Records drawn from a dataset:
Lemma str_trim_solid w1 v w2 : blank w1 -> blank w2 -> solid v -> str_trim (w1 +:+ v +:+ w2) = v.
Proof.
  intros H1 H2 [(a & r & Ea & Ha) (r' & z & Ez & Hz)].
  assert (Hv : no_cont v) by (rewrite Ea; apply ascii_byte_no_cont; unfold plain_byte in Ha; lia).
  unfold str_trim. rewrite chars_append by (by apply no_cont_append, blank_no_cont).
  rewrite chars_append by by apply blank_no_cont. rewrite drop_while_all by by apply blank_chars.
  assert (E1 : drop_while RustStr.is_whitespace (RustStr.chars v ++ RustStr.chars w2) = RustStr.chars v ++ RustStr.chars w2).
  { rewrite Ea, chars_cons. cbn [app drop_while]. by rewrite plain_not_whitespace. }
  rewrite E1, reverse_app, drop_while_all by by apply Forall_reverse, blank_chars.
  assert (E2 : drop_while RustStr.is_whitespace (reverse (RustStr.chars v)) = reverse (RustStr.chars v)).
  { rewrite Ez, chars_append by (apply ascii_byte_no_cont; unfold plain_byte in Hz; lia). rewrite reverse_app.
    change (RustStr.chars (String z "")) with [String z ""]. cbn [reverse]. cbn [app].
    rewrite reverse_singleton. cbn [app drop_while]. by rewrite plain_not_whitespace. }
  by rewrite E2, reverse_involutive, chars_concat.
Qed.

(** ** JSON documents as bytes *)

Lemma digit_plain d : is_ascii_digit d = true -> (33 <= d < 128)%Z.
Proof. unfold is_ascii_digit. rewrite andb_true_iff, !Z.leb_le. lia. Qed.

Lemma digits_last ds d : digits (d :: ds) -> exists l z, d :: ds = l ++ [z] /\ is_ascii_digit z = true.
Proof.
  intros Hd. destruct (exists_last (l := d :: ds)) as (l & z & E); [done|]. exists l, z. split; [done|].
  unfold digits in Hd. rewrite E in Hd. apply Forall_app in Hd as [_ Hz]. by inversion Hz.
Qed.

(** A value starts and ends with a printing ASCII character. *)
Lemma value_ends j l :
  value_text j l ->
  (exists c l', l = c :: l' /\ (33 <= c < 128)%Z) /\ (exists l' c, l = l' ++ [c] /\ (33 <= c < 128)%Z).
Proof.
  intros Hv. split.
  - inversion Hv as [[[]|]|? Hn|s ? [_ ->]| | | |]; subst; try (eexists _, _; split; [reflexivity | vm_compute; naive_solver]).
    destruct Hn as (sign & int & frac & exp & -> & Hs & Hi & _).
    destruct Hs as [-> | ->]; [|eexists _, _; split; [reflexivity | vm_compute; naive_solver]].
    destruct Hi as [->|(d & ds & -> & Hd & _)]; (eexists _, _; split; [reflexivity|]); [vm_compute; naive_solver|].
    by apply digit_plain.
  - inversion Hv as [[[]|]|? Hn|s ? [_ ->]|w|es k|w|ms k]; subst.
    1: by exists (txt "tru"), 101%Z. 1: by exists (txt "fals"), 101%Z. 1: by exists (txt "nul"), 108%Z.
    2: by exists (34%Z :: items_text s), 34%Z. 2: by exists (chr "[" :: w), (chr "]").
    2: by exists (chr "[" :: k), (chr "]"). 2: by exists (chr "{" :: w), (chr "}").
    2: by exists (chr "{" :: k), (chr "}").
    destruct Hn as (sign & int & frac & exp & -> & _ & Hi & Hf & He).
    assert (Hlast : exists l z, int ++ frac ++ exp = l ++ [z] /\ is_ascii_digit z = true).
    { destruct He as [->|(e & sg & d & ds & -> & _ & _ & Hd)].
      - rewrite app_nil_r. destruct Hf as [->|(d & ds & -> & Hd)].
        + rewrite app_nil_r. destruct Hi as [->|(d & ds & -> & Hd & _ & Hds)]; [by exists [], (chr "0")|].
          by apply digits_last; constructor.
        + destruct (digits_last _ _ Hd) as (l & z & -> & Hz). exists (int ++ chr "." :: l), z. by rewrite <- app_assoc.
      - destruct (digits_last _ _ Hd) as (l & z & -> & Hz). exists (int ++ frac ++ e :: sg ++ l), z.
        split; [|done]. rewrite <- !app_assoc. cbn. by rewrite <- app_assoc. }
    destruct Hlast as (l & z & -> & Hz%digit_plain). exists (sign ++ l), z. by rewrite <- app_assoc.
Qed.

Lemma to_bytes_str b : to_bytes (to_str b) = b.
Proof. unfold to_bytes, to_str. by rewrite String.list_ascii_of_string_of_list_ascii. Qed.

Lemma to_str_app a b : to_str (a ++ b) = to_str a +:+ to_str b.
Proof. induction a as [|c a IH]; cbn; [done|]. unfold to_str in IH. by rewrite IH. Qed.

Lemma from_utf8_one c b : from_utf8 b = Some [c] -> (c < 128)%Z -> exists a, b = [a] /\ byte_val a = c.
Proof.
  intros (p & r & -> & Hr%from_utf8_nil & _ & _ & Hp & _)%from_utf8_uncons Hc. subst r.
  destruct (Hp Hc) as (a & -> & Ea). by exists a.
Qed.

Lemma ws_blank b w : from_utf8 b = Some w -> ws w -> Forall blank_byte b.
Proof.
  intros Hb Hw. assert (E : map byte_val b = w).
  { apply from_utf8_ascii; [done|]. eapply Forall_impl; [exact Hw|]. intros c [-> | [-> | [-> | ->]]]; lia. }
  unfold ws in Hw. by rewrite <- E, Forall_map in Hw.
Qed.

(** The bytes of a document: a value between whitespace. *)
Definition document_bytes (j : Json) (s w1 v w2 : string) : Prop :=
  s = w1 +:+ v +:+ w2 /\ blank w1 /\ blank w2 /\ solid v /\
  exists lv, from_utf8 (to_bytes v) = Some lv /\ value_text j lv.

Lemma document_split b cs j :
  from_utf8 b = Some cs -> document_text j cs -> exists w1 v w2, document_bytes j (to_str b) w1 v w2.
Proof.
  intros Hb (w1 & lv & w2 & Hw1 & Hv & Hw2 & ->).
  destruct (from_utf8_split _ _ _ Hb) as (b1 & b' & -> & H1 & Hb').
  destruct (from_utf8_split _ _ _ Hb') as (bv & b2 & -> & Hbv & H2).
  exists (to_str b1), (to_str bv), (to_str b2). unfold document_bytes, blank. rewrite !to_str_app. split; [done|].
  rewrite !to_bytes_str. split_and!; [exact (ws_blank _ _ H1 Hw1) | exact (ws_blank _ _ H2 Hw2) | |by exists lv].
  destruct (value_ends _ _ Hv) as [(c & l' & -> & Hc) (l2 & z & E & Hz)]. split.
  - destruct (from_utf8_uncons _ _ _ Hbv) as (p & r & -> & _ & _ & _ & Hp & _).
    destruct Hp as (a & -> & Ea); [lia|]. exists a, (to_str r). split; [done|]. unfold plain_byte. lia.
  - rewrite E in Hbv. destruct (from_utf8_split _ _ _ Hbv) as (x & y & -> & _ & Hy).
    destruct (from_utf8_one _ _ Hy) as (a & -> & Ea); [lia|]. exists (to_str x), a.
    rewrite to_str_app. split; [done|]. unfold plain_byte. lia.
Qed.

(** Trimming a document, also with more whitespace after it, leaves its value. *)
Lemma document_trim j s w1 v w2 w : document_bytes j s w1 v w2 -> blank w -> str_trim (s +:+ w) = v.
Proof.
  intros (-> & H1 & H2 & Hv & _) Hw. rewrite <- !string_app_assoc. apply str_trim_solid; [done | | done].
  unfold blank in *. rewrite to_bytes_app. by apply Forall_app.
Qed.

Lemma Strict_weaken j : forall d d', (d <= d')%Z -> Strict d j -> Strict d' j.
Proof.
  induction j as [b| |s|l IH|m IH] using Json_nested_ind; intros d d' Hd; inversion 1; subst; econstructor; try done; try lia;
    match goal with H : Forall _ ?l |- Forall _ ?l =>
      rewrite Forall_forall in *; intros x Hx; by eapply IH; [|apply Z.sub_le_mono_r, Hd|apply H] end.
Qed.

Lemma validate_Strict j l max : document_text j l -> validate_json_strict_with_depth l max = Some (Ok ()) <-> Strict max j.
Proof.
  intros Hd%(validate_document j l max). rewrite <- strictb_spec. destruct (strictb max j); [naive_solver|].
  destruct Hd as [e E]. rewrite E. naive_solver.
Qed.

(** A document that passes the strict validator passes it when trimmed, and at
    any greater depth. *)
Lemma validate_value_only j l lv max max' :
  document_text j l -> value_text j lv -> (max <= max')%Z ->
  validate_json_strict_with_depth l max = Some (Ok ()) -> validate_json_strict_with_depth lv max' = Some (Ok ()).
Proof.
  intros Hl Hv Hm Hp. apply (validate_Strict j lv max'); [|by eapply Strict_weaken, validate_Strict].
  exists [], lv, []. split_and!; [constructor | done | constructor | by rewrite app_nil_r].
Qed.

(** ** Verified lines

    [serde_json] accepts JSON texts only, and whitespace around a text does not
    change what it denotes. *)
Class JsonTextLaws `{BundleSerde} : Prop := {
  parse_event_text : forall s e, parse_event s = Ok e ->
    exists j cs, from_utf8 (to_bytes s) = Some cs /\ document_text j cs;
  parse_event_blank : forall w1 s w2 e, blank w1 -> blank w2 ->
    parse_event (w1 +:+ s +:+ w2) = Ok e -> parse_event s = Ok e
}.

Lemma strip_last_eol a l : exists eol, l = strip_last a l ++ eol /\ (eol = [] \/ eol = [a]).
Proof.
  unfold strip_last. destruct (last l) as [c|] eqn:El; [|by exists []; rewrite app_nil_r; auto].
  destruct (Ascii.eqb_spec c a) as [->|]; [|by exists []; rewrite app_nil_r; auto].
  apply last_Some in El as [l' ->]. exists [a]. rewrite length_app. cbn [length].
  replace (length l' + 1 - 1) with (length l') by lia. rewrite take_app_length. auto.
Qed.

Definition blanks (l : bytes) : Prop := Forall blank_byte l.

Lemma blank_newline : blank_byte newline.
Proof. unfold blank_byte, ws_char. auto. Qed.
Lemma blank_return : blank_byte "013".
Proof. unfold blank_byte, ws_char. auto. Qed.

Lemma eol_blanks a eol : blank_byte a -> eol = [] \/ eol = [a] -> blanks eol.
Proof. unfold blanks. by intros Ha [-> | ->]; repeat apply Forall_cons_2; try apply Forall_nil_2. Qed.
#[local] Hint Resolve blank_newline blank_return : core.

(** A line, and its payload, are its content and whitespace. *)
Lemma line_content_eol line :
  exists e1 e2, strip_last newline line = line_content line ++ e1 /\ line = line_content line ++ e2 /\ blanks e1 /\ blanks e2.
Proof.
  unfold line_content. destruct (strip_last_eol newline line) as (e2 & E2 & H2).
  destruct (strip_last_eol "013" (strip_last newline line)) as (e1 & E1 & H1).
  exists e1, (e1 ++ e2). rewrite E1 in E2 at 1. rewrite <- app_assoc in E2. split_and!; try done.
  - by apply (eol_blanks "013").
  - apply Forall_app. by split; [apply (eol_blanks "013") | apply (eol_blanks newline)].
Qed.

Lemma from_utf8_blanks b : blanks b -> from_utf8 b = Some (map byte_val b) /\ ws (map byte_val b).
Proof.
  induction 1 as [|a b Ha _ [IH1 IH2]]; [split; [done | apply Forall_nil_2]|]. split; [|by apply Forall_cons_2].
  cbn [from_utf8 map]. assert (E : between 0 0x7F a = true).
  { apply between_byte. destruct Ha as [-> | [-> | [-> | ->]]]; lia. }
  by rewrite E, IH1.
Qed.

Lemma document_more j l w : document_text j l -> ws w -> document_text j (l ++ w).
Proof.
  intros (w1 & lv & w2 & H1 & Hv & H2 & ->) Hw. exists w1, lv, (w2 ++ w). rewrite <- !app_assoc.
  split_and!; try done. by apply Forall_app.
Qed.

Section lines.
Context `{BundleSerde} `{!JsonTextLaws}.

Definition line_verified (limits : VerifyLimits) (line : bytes) (event : EvidenceEvent) : Prop :=
  line_parses line event /\ line_readable limits line.

(** The payload of a verified line passes the reader's own checks. *)
Lemma verified_payload limits line event :
  line_verified limits line event ->
  strip_last newline line <> [] /\ exists text, from_utf8 (strip_last newline line) = Some text /\
    validate_json_strict_with_depth text (vl_max_json_depth limits) = Some (Ok ()).
Proof.
  intros [Hp [Hne (cs & Hcs & Hval)]]. destruct (line_content_eol line) as (e1 & e2 & E1 & _ & H1 & _).
  destruct (parse_event_text _ _ Hp) as (j & cs' & Hcs' & Hd). rewrite to_bytes_str, Hcs in Hcs'. injection Hcs' as <-.
  destruct (from_utf8_blanks e1 H1) as [U1 W1]. rewrite E1. split; [by destruct (line_content line)|].
  exists (cs ++ map byte_val e1). rewrite (from_utf8_app _ _ _ Hcs), U1. split; [done|].
  apply (validate_Strict j); [by apply document_more|]. by apply (validate_Strict j cs).
Qed.

(** What the event iterator makes of a verified line. *)
Lemma verified_trim limits line event :
  line_verified limits line event -> (vl_max_json_depth limits <= MAX_NESTING_DEPTH)%Z ->
  let v := str_trim (to_str line) in
  is_Some (from_utf8 line) /\ v <> "" /\ forall n, parse_line n v = Some (Done (Ok event)).
Proof.
  intros [Hp [Hne (cs & Hcs & Hval)]] Hm. destruct (line_content_eol line) as (e1 & e2 & _ & E2 & _ & H2).
  destruct (parse_event_text _ _ Hp) as (j & cs' & Hcs' & Hd). rewrite to_bytes_str, Hcs in Hcs'. injection Hcs' as <-.
  destruct (from_utf8_blanks e2 H2) as [U2 W2].
  destruct (document_split _ _ _ Hcs Hd) as (w1 & v & w2 & Hb). pose proof Hb as (Es & B1 & B2 & Hs & lv & Hlv & Hv).
  assert (Et : str_trim (to_str line) = v).
  { rewrite E2, to_str_app. apply (document_trim _ _ _ _ _ _ Hb). unfold blank. by rewrite to_bytes_str. }
  cbv zeta. rewrite Et. split_and!.
  - rewrite E2, (from_utf8_app _ _ _ Hcs), U2. by eexists.
  - destruct Hs as [(a & r & -> & _) _]. done.
  - intros n. unfold parse_line, text_of. rewrite Hlv. cbn [from_option].
    change (validate_json_strict (id lv)) with (validate_json_strict_with_depth lv MAX_NESTING_DEPTH).
    rewrite (validate_value_only j cs lv _ _ Hd Hv Hm Hval).
    unfold line_parses in Hp. rewrite Es in Hp. by rewrite (parse_event_blank _ _ _ _ B1 B2 Hp).
Qed.
End lines.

_Work to complete:_ Report the number of lines in the entries above that include the word "limits" and add nothing to it.

_Result for this task:_ 7